====== Supplied data ======
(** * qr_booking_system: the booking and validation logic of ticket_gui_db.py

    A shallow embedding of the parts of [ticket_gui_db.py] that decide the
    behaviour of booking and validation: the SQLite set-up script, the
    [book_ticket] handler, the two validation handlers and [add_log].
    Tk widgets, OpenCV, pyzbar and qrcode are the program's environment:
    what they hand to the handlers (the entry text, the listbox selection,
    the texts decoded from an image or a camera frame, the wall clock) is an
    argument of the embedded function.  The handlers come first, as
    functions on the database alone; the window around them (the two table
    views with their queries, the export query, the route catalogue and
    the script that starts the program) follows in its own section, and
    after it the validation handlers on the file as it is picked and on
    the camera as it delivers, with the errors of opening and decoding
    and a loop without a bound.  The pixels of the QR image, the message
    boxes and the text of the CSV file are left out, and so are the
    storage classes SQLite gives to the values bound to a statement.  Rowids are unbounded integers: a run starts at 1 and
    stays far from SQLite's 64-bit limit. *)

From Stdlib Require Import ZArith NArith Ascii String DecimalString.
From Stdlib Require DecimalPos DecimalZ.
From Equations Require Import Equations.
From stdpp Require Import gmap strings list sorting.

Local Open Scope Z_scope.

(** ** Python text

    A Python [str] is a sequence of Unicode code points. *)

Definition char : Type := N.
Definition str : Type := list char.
======
Exercise objective - Repeat exactly the lines above, starting with the first line of the records and finishing with the line holding "what they hand". Add no other line.

Answer to this exercise -
(** * qr_booking_system: the booking and validation logic of ticket_gui_db.py

    A shallow embedding of the parts of [ticket_gui_db.py] that decide the
    behaviour of booking and validation: the SQLite set-up script, the
    [book_ticket] handler, the two validation handlers and [add_log].
    Tk widgets, OpenCV, pyzbar and qrcode are the program's environment:
    what they hand to the handlers (the entry text, the listbox selection,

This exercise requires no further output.